[RLlib] Rename some items in episode APIs. #44669

sven1977 · 2024-04-11T10:14:24Z

Rename some items in episode APIs.

MultiAgentEpisode._agent_buffered_[actions/rewards/extra_model_outputs] -> _hanging_[actions/rewards/extra_model_outputs]_end
Add: _hanging_[actions/rewards/extra_model_outputs]_begin to allow for more accurate cuts and slices of MultiAgentEpisode. Right now, when slicing through a sequence of e.g. agent1 NOT receiving observations, but already having acted/received rewards, these hanging actions/rewards should be included in the successor chunk (but at the beginngin). Only this way, proper concatenation can be guaranteed. Otherwise, individual timesteps might get lost entirely. Note that these properties are not actually used yet in this PR. A follow up PR will fix the behavior of MultiAgentEpisode's cut(), slice(), and getters.

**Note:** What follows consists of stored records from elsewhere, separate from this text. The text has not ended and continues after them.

(** The synchronous part of a submission. *)
Lemma generateTestCases_run request w :
  let jobId := uuid env (uuidCount w) in
  ∃ ok w1 w',
    writeJobStatus env jobId pending None (tick_uuid w) = (Ret ok, w1)
    ∧ generateTestCases env request w = (Ret jobId, w')
    ∧ statusFiles (store w') = statusFiles (store w1)
    ∧ immediates w' = immediates w ++ [mkTask jobId request].
Proof.
  cbn zeta. set (jobId := uuid env (uuidCount w)).
  destruct (writeJobStatus_run env jobId pending None (tick_uuid w))
    as (ok & w1 & Hrun & Himm & _).
  destruct (writeCSVContent_run env jobId (csv_mapping request) w1)
    as (ok2 & w2 & Hrun2 & Hst2 & Himm2).
  destruct (writeMetadata_run env jobId
              {| meta_batch_number := Some (batch_number request);
                 meta_user_id := Some (user_id request);
                 meta_csv_length := Some (Js.length (csv_mapping request));
                 meta_github_url := github_url request;
                 meta_session_id := session_id request;
                 meta_batch_size := batch_size request |} w2)
    as (ok3 & w3 & Hrun3 & Hst3 & Himm3).
  exists ok, w1. eexists. split; [done|].
  unfold generateTestCases, uuidv4. unfold bind at 1. unfold try_catch.
  unfold bind at 1. fold jobId. rewrite Hrun.
  unfold bind at 1. rewrite Hrun2.
  unfold bind at 1. rewrite Hrun3.
  unfold bind, setImmediate, ret. simpl.
  split; [reflexivity|]. simpl. split; [congruence|].
  simpl in Himm. by rewrite Himm3, Himm2, Himm.
Qed.

(** A submission that starts a job ran [generateTestCases] in its world. *)
Lemma submit_started body w jobId m su ru w' :
  submit env body w = (Ret (JobStarted jobId m su ru), w') →
  ∃ request, generateTestCases env request w = (Ret jobId, w').
Proof.
  unfold submit, schema_parse, await_fetch, try_catch, bind, ret, throw, now.
  destruct (schema_check body) as [v|]; [|intros [=]].
  assert (Hgen : ∀ request,
    match
      match generateTestCases env request w with
      | (Ret a, w1) =>
          (Ret (JobStarted a "Test case generation started"
                  ("/api/status/" +:+ a) ("/api/results/" +:+ a)), w1)
      | (Throw e, w1) => (Throw e, w1)
      end
    with
    | (Ret a, w1) => (Ret a, w1)
    | (Throw e, w1) => (Ret (StartFailed (message_of e) (clock env (clockCount w1))),
                        tick_clock w1)
    end = (Ret (JobStarted jobId m su ru), w') →
    ∃ request, generateTestCases env request w = (Ret jobId, w')).
  { intros request H. exists request.
    destruct (generateTestCases env request w) as [[j|e] w'']; by simplify_eq. }
  destruct (v_github_url v) as [url|]; simpl.
  - destruct (Js.truthy url); simpl.
    + destruct (fetchCSVFromGitHub env url) as [e|r]; [intros [=]|]. simpl.
      destruct (negb (success r) || negb (Js.truthy (Js.or_default (content r) EmptyString)));
        simpl; [intros [=]|].
      destruct (Js.truthy (Js.or_default (content r) EmptyString)); simpl; [|intros [=]].
      apply Hgen.
    + destruct (Js.truthy (Js.or_default (v_csv_mapping v) EmptyString)); simpl; [|intros [=]].
      apply Hgen.
  - destruct (Js.truthy (Js.or_default (v_csv_mapping v) EmptyString)); simpl; [|intros [=]].
    apply Hgen.
Qed.
(** * AI-Doctor-Assistant: a shallow embedding of the request pipeline

    The development follows the four Python modules of the repository:
    - [brain_of_the_doctor.py]  : [encode_image], [analyze_image_with_query],
      [symptom_checker], [fetch_medical_knowledge];
    - [voice_of_the_patient.py] : [transcribe_with_groq], [detect_emotion];
    - [voice_of_the_doctor.py]  : [text_to_speech_with_gtts],
      [text_to_speech_with_elevenlabs];
    - [gradio_app.py]           : [conversation_memory], [process_inputs].

    Python values are modelled as the code uses them: [str] as [string]
    (code points below 256), [bytes] as [list byte], an argument that may be
    [None] as an [option], a [dict] literal that is only iterated as an
    association list in insertion order, a stream of audio as the chunks it
    yields with the exception that may cut it short.  Effects (the module-level list
    [conversation_memory], the remote services, the file system, the
    environment and raised exceptions) are threaded through a state and
    exception monad. *)

From Stdlib Require Import String Ascii List Bool ZArith NArith QArith Lia.
From Stdlib.Strings Require Import Byte.
From Stdlib Require Import DecimalString DecimalPos DecimalZ.
Import ListNotations.

Local Open Scope string_scope.
Local Open Scope list_scope.

(** ** Python strings *)

Module PyStr.

(** [str.lower] on code points below 256: A-Z and the Latin-1 capitals
    (0xC0-0xDE except the multiplication sign 0xD7) move up by 32. *)
Definition lower_char (c : ascii) : ascii :=
  let n := N_of_ascii c in
  if ((65 <=? n) && (n <=? 90))%N then ascii_of_N (n + 32)
  else if ((192 <=? n) && (n <=? 222) && negb (n =? 215))%N
       then ascii_of_N (n + 32)
       else c.
Lemma Series_sum_Permutation (l l' : list Q) :
  Permutation l l' -> (Series_sum l == Series_sum l')%Q.
Proof.
  induction 1 as [|x l l' _ IH|x y l|l l' l'' _ IH1 _ IH2]; simpl.
  - reflexivity.
  - now rewrite IH.
  - ring.
  - now rewrite IH1.
Qed.

(** ** The rank that pandas computes *)

Lemma insert_sorted_descending (x : Q) (l : list Q) :
  descending l -> descending (insert_sorted (desc (fun v => v)) x l).
Proof.
  unfold descending. induction 1 as [|h t Hs IH Hall]; simpl.
  - repeat constructor.
  - unfold desc at 1. destruct (Qltb x h) eqn:E.
    + constructor; [exact IH|].
      rewrite insert_sorted_Permutation. constructor; [|exact Hall].
      apply Qltb_lt in E. now apply Qlt_le_weak.
    + apply Qltb_ge in E. constructor; [now constructor|].
      constructor; [exact E|].
      eapply Forall_impl; [exact Hall|]. intros b Hb. simpl in Hb.
      now apply Qle_trans with h.
Qed.

Lemma sort_values_descending (l : list Q) :
  descending (sort_values (desc (fun v => v)) l).
Proof.
  induction l as [|x l IH]; simpl; [constructor|].
  now apply insert_sorted_descending.
Qed.

Lemma count_greater_below (v : Q) (l : list Q) :
  Forall (fun b => (b <= v)%Q) l -> count_greater v l = 0%nat.
Proof.
  unfold count_greater. induction 1 as [|b l Hb _ IH]; simpl; [reflexivity|].
  destruct (Qltb v b) eqn:E; [|exact IH].
  apply Qltb_lt in E. exfalso. exact (Qlt_not_le _ _ E Hb).
Qed.

Lemma count_equal_below (v h : Q) (l : list Q) :
  (h < v)%Q -> Forall (fun b => (b <= h)%Q) l -> count_equal v l = 0%nat.
Proof.
  intros Hlt. unfold count_equal.
  induction 1 as [|b l Hb _ IH]; simpl; [reflexivity|].
  destruct (Qeq_bool b v) eqn:E; [|exact IH].
  apply Qeq_bool_iff in E. exfalso. rewrite E in Hb.
  exact (Qlt_not_le _ _ Hlt Hb).
Qed.

(** In a descending list the occurrences of a value are consecutive and
    start after the greater values. *)
Lemma positions_from_descending (v : Q) (l : list Q) :
  descending l ->
  forall start,
    positions_from start v l
    = seq (start + count_greater v l) (count_equal v l).
Proof.
  unfold descending. induction 1 as [|h t Hs IH Hall]; intros start; simpl.
  - reflexivity.
  - unfold count_greater, count_equal in *. simpl.
    destruct (Qeq_bool h v) eqn:Eeq.
    + apply Qeq_bool_iff in Eeq.
      assert (Qltb v h = false) as ->.
      { apply Qltb_ge. rewrite Eeq. apply Qle_refl. }
      assert (count_greater v t = 0%nat) as Hg.
      { apply count_greater_below. eapply Forall_impl; [exact Hall|].
        intros b Hb. simpl in Hb. now rewrite <- Eeq. }
      unfold count_greater in Hg. rewrite IH, Hg. simpl.
      rewrite !Nat.add_0_r. reflexivity.
    + destruct (Qltb v h) eqn:Egt; simpl.
      * rewrite IH. f_equal. lia.
      * assert (h < v)%Q as Hlt.
        { apply Qltb_ge in Egt. apply Qle_lteq in Egt as [Hlt|Heq]; [exact Hlt|].
          apply Qeq_bool_neq in Eeq. contradiction. }
        rewrite IH.
        pose proof (count_equal_below v h t Hlt Hall) as He.
        unfold count_equal in He. rewrite He. reflexivity.
Qed.

Lemma sum_seq (n start : nat) :
  (2 * fold_right Nat.add 0 (seq start n) + n = n * (2 * start + n))%nat.
Proof.
  revert start. induction n as [|n IH]; intros start; simpl; [lia|].
  specialize (IH (S start)). nia.
Qed.

Lemma float_of_count_add (a b : nat) :
  (float_of_count (a + b) == float_of_count a + float_of_count b)%Q.
Proof. unfold float_of_count. now rewrite Nat2Z.inj_add, inject_Z_plus. Qed.

Lemma float_of_count_mul (a b : nat) :
  (float_of_count (a * b) == float_of_count a * float_of_count b)%Q.
Proof. unfold float_of_count. now rewrite Nat2Z.inj_mul, inject_Z_mult. Qed.

Lemma float_of_count_le (a b : nat) :
  (a <= b)%nat -> (float_of_count a <= float_of_count b)%Q.
Proof. intros H. unfold float_of_count. rewrite <- Zle_Qle. lia. Qed.

Lemma float_of_count_pos (a : nat) :
  (0 < a)%nat -> (0 < float_of_count a)%Q.
Proof.
  intros H. unfold float_of_count. change 0%Q with (inject_Z 0).
  rewrite <- Zlt_Qlt. lia.
Qed.

Lemma count_greater_sort_values (v : Q) (values : list Q) :
  count_greater v (sort_values (desc (fun x => x)) values)
  = count_greater v values.
Proof.
  unfold count_greater. apply Permutation_length, Permutation_List_filter,
    sort_values_Permutation.
Qed.

Lemma count_equal_sort_values (v : Q) (values : list Q) :
  count_equal v (sort_values (desc (fun x => x)) values) = count_equal v values.
Proof.
  unfold count_equal. apply Permutation_length, Permutation_List_filter,
    sort_values_Permutation.
Qed.

(** The rank pandas assigns is the closed form, for a value of the column. *)
Lemma rank_descending_average_rank (values : list Q) (v : Q) :
  (0 < count_equal v values)%nat ->
  (rank_descending values v == average_rank values v)%Q.
Proof.
  intros Hpos. unfold rank_descending, average_rank.
  rewrite (positions_from_descending v _ (sort_values_descending values)).
  rewrite length_seq, count_greater_sort_values, count_equal_sort_values.
  pose proof (sum_seq (count_equal v values) (1 + count_greater v values)) as Hs.
  assert (float_of_count
            (2 * fold_right Nat.add 0%nat
                   (seq (1 + count_greater v values) (count_equal v values))
             + count_equal v values)
          == float_of_count
               (count_equal v values
                * (2 * (1 + count_greater v values) + count_equal v values)))%Q
    as HQ by (rewrite Hs; reflexivity).
  clear Hs. rename HQ into Hs.
  rewrite float_of_count_add, !float_of_count_mul, !float_of_count_add in Hs.
  rewrite float_of_count_mul, float_of_count_add in Hs.
  pose proof (float_of_count_pos _ Hpos) as HE.
  set (S := float_of_count (fold_right Nat.add 0%nat _)) in *.
  set (E := float_of_count (count_equal v values)) in *.
  set (G := float_of_count (count_greater v values)) in *.
  change (float_of_count 2) with 2%Q in Hs.
  change (float_of_count 1) with 1%Q in Hs.
  field_simplify_eq; [|intros H0; rewrite H0 in HE; now apply Qlt_irrefl in HE].
  lra.
Qed.

Lemma count_greater_Permutation (v : Q) (l l' : list Q) :
  Permutation l l' -> count_greater v l = count_greater v l'.
Proof.
  intros H. unfold count_greater.
  now apply Permutation_length, Permutation_List_filter.
Qed.

Lemma count_equal_Permutation (v : Q) (l l' : list Q) :
  Permutation l l' -> count_equal v l = count_equal v l'.
Proof.
  intros H. unfold count_equal.
  now apply Permutation_length, Permutation_List_filter.
Qed.

Lemma count_equal_pos (v : Q) (l : list Q) :
  v ∈ l -> (0 < count_equal v l)%nat.
Proof.
  unfold count_equal. induction 1 as [v l|v w l _ IH]; simpl.
  - rewrite Qeq_bool_refl. simpl. lia.
  - destruct (Qeq_bool w v); simpl; lia.
Qed.
(** * Differentiable tensor operators of [src/modules.py]

    A shallow embedding of the hand-written forward/backward pairs
    (cross entropy, layer normalisation, GELU, addition, embedding) together
    with the part of the tensor library they call.

    Scalars are modelled as mathematical reals: rounding of the floating
    point formats is abstracted away, so every equation below is an equation
    of exact arithmetic.  Division is the total division of [R]: where the
    floats would give inf or nan (a mean over no entry), the model has the
    value [R] gives to [x / 0].  Division of Python integers raises.

    Tensors carry their shape explicitly and store their entries row-major,
    as contiguous tensors do.  Index tensors are one-dimensional vectors of
    integers.  Operations that raise in Python return an [Err]. *)

From Stdlib Require Import String Ascii.
From Stdlib Require Import Reals Lra Lia ZArith Bool Arith List.
Import ListNotations.

Open Scope R_scope.

(** ** Errors *)

Inductive error : Type :=
| ValueError        (* unpacking a shape of the wrong rank *)
| IndexError        (* index out of range, or index tensors not broadcastable *)
| RuntimeError      (* shapes of operands not broadcastable *)
| AssertionError    (* a failed [assert] *)
| ZeroDivisionError (* Python scalar division by zero *).

Inductive result (A : Type) : Type :=
| Ok (a : A)
| Err (e : error).
Arguments Ok {A} a.
Arguments Err {A} e.

Definition bind {A B : Type} (m : result A) (k : A -> result B) : result B :=
  match m with
  | Ok a => k a
  | Err e => Err e
  end.

Notation "x <- m ;; k" := (bind m (fun x => k))
  (at level 61, m at next level, right associativity).
Notation "' pat <- m ;; k" := (bind m (fun x => match x with pat => k end))
  (at level 61, pat pattern, m at next level, right associativity).

(** ** Finite sums of reals *)

Definition Rsum (n : nat) (f : nat -> R) : R :=
  fold_right (fun k acc => f k + acc) 0 (seq 0 n).

Definition Rprod (l : list R) : R := fold_right Rmult 1 l.

(** ** Tensors *)

Record tensor : Type := mkT { shape : list nat; data : list R }.

(** Integer tensors are only used as one-dimensional index vectors. *)
Definition itensor : Type := list Z.

Definition numel (s : list nat) : nat := fold_right Nat.mul 1%nat s.

Definition wf (t : tensor) : Prop := length (data t) = numel (shape t).

(** Row-major position of a multi-index. *)
Fixpoint offset (s idx : list nat) : nat :=
  match s, idx with
  | _ :: s', i :: idx' => (i * numel s' + offset s' idx')%nat
  | _, _ => 0%nat
  end.

Definition get (t : tensor) (idx : list nat) : R :=
  nth (offset (shape t) idx) (data t) 0.

(** The entries of the tensor of shape [s] whose entry at [idx] is [f idx]. *)
Fixpoint tabulate (s : list nat) (f : list nat -> R) : list R :=
  match s with
  | [] => [f []]
  | n :: s' => flat_map (fun i => tabulate s' (fun idx => f (i :: idx))) (seq 0 n)
  end.

Definition tinit (s : list nat) (f : list nat -> R) : tensor :=
  mkT s (tabulate s f).

Definition in_range (s idx : list nat) : Prop := Forall2 lt idx s.

Definition scalar (r : R) : tensor := mkT [] [r].

(** *** Broadcasting *)

(** Shapes are aligned at their last dimension; the fixpoints below work on
    reversed shapes. *)
Fixpoint bshape_rev (a b : list nat) : option (list nat) :=
  match a, b with
  | [], _ => Some b
  | _, [] => Some a
  | x :: a', y :: b' =>
      match bshape_rev a' b' with
      | None => None
      | Some s =>
          if (x =? y)%nat then Some (x :: s)
          else if (x =? 1)%nat then Some (y :: s)
          else if (y =? 1)%nat then Some (x :: s)
          else None
      end
  end.

Definition broadcast_shapes (a b : list nat) : option (list nat) :=
  option_map (@rev nat) (bshape_rev (rev a) (rev b)).

Fixpoint bidx_rev (s idx : list nat) : list nat :=
  match s, idx with
  | d :: s', i :: idx' => (if (d =? 1)%nat then 0%nat else i) :: bidx_rev s' idx'
  | _, _ => []
  end.

(** The index at which an operand of shape [s] is read when the broadcast
    result is read at [idx]. *)
Definition bidx (s idx : list nat) : list nat :=
  rev (bidx_rev (rev s) (rev idx)).

Definition binop (f : R -> R -> R) (a b : tensor) : result tensor :=
  match broadcast_shapes (shape a) (shape b) with
  | None => Err RuntimeError
  | Some s =>
      Ok (tinit s (fun idx => f (get a (bidx (shape a) idx))
                                (get b (bidx (shape b) idx))))
  end.

Definition tadd := binop Rplus.
Definition tsub := binop Rminus.
Definition tmul := binop Rmult.
Definition tdiv := binop Rdiv.

(** Elementwise unary operations and operations with a Python scalar. *)
Definition tmap (f : R -> R) (t : tensor) : tensor :=
  mkT (shape t) (map f (data t)).

(** *** Reductions and reshaping *)

Definition insert_at (d k : nat) (idx : list nat) : list nat :=
  firstn d idx ++ k :: skipn d idx.

Definition remove_at (d : nat) (s : list nat) : list nat :=
  firstn d s ++ skipn (S d) s.

(** [t.sum(d)] *)
Definition tsum (d : nat) (t : tensor) : result tensor :=
  if (d <? length (shape t))%nat then
    Ok (tinit (remove_at d (shape t))
          (fun idx => Rsum (nth d (shape t) 0%nat)
                        (fun k => get t (insert_at d k idx))))
  else Err IndexError.

(** [t.mean(d)]: the sum along [d] divided by the size of [d]. *)
Definition tmean (d : nat) (t : tensor) : result tensor :=
  s <- tsum d t ;;
  Ok (tmap (fun v => v / INR (nth d (shape t) 0%nat)) s).

(** [t.unsqueeze(d)] *)
Definition unsqueeze (d : nat) (t : tensor) : result tensor :=
  if (d <=? length (shape t))%nat then
    Ok (mkT (insert_at d 1%nat (shape t)) (data t))
  else Err IndexError.

(** *** Python scalars and shapes *)

(** [T, C = x.shape] *)
Definition unpack2 (s : list nat) : result (nat * nat) :=
  match s with
  | [a; b] => Ok (a, b)
  | _ => Err ValueError
  end.

(** [a / b] on Python integers (true division). *)
Definition pydiv (a b : nat) : result R :=
  if (b =? 0)%nat then Err ZeroDivisionError else Ok (INR a / INR b).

Why are these changes needed?

Related issue number

Checks

I've signed off every commit(by using the -s flag, i.e., git commit -s) in this PR.
I've run scripts/format.sh to lint the changes in this PR.
I've included any doc changes needed for https://docs.ray.io/en/master/.
- I've added any new APIs to the API Reference. For example, if I added a
  method in Tune, I've added it in doc/source/tune/api/ under the
  corresponding .rst file.
I've made sure the tests are passing. Note that there might be a few flaky tests, see the recent failures at https://flakey-tests.ray.io/
Testing Strategy
- Unit tests
- Release tests
- This PR is not tested :(

Signed-off-by: sven1977 <svenmika1977@gmail.com>

simonsays1980

LGTM. The set of cached "begin" values appear not to be used.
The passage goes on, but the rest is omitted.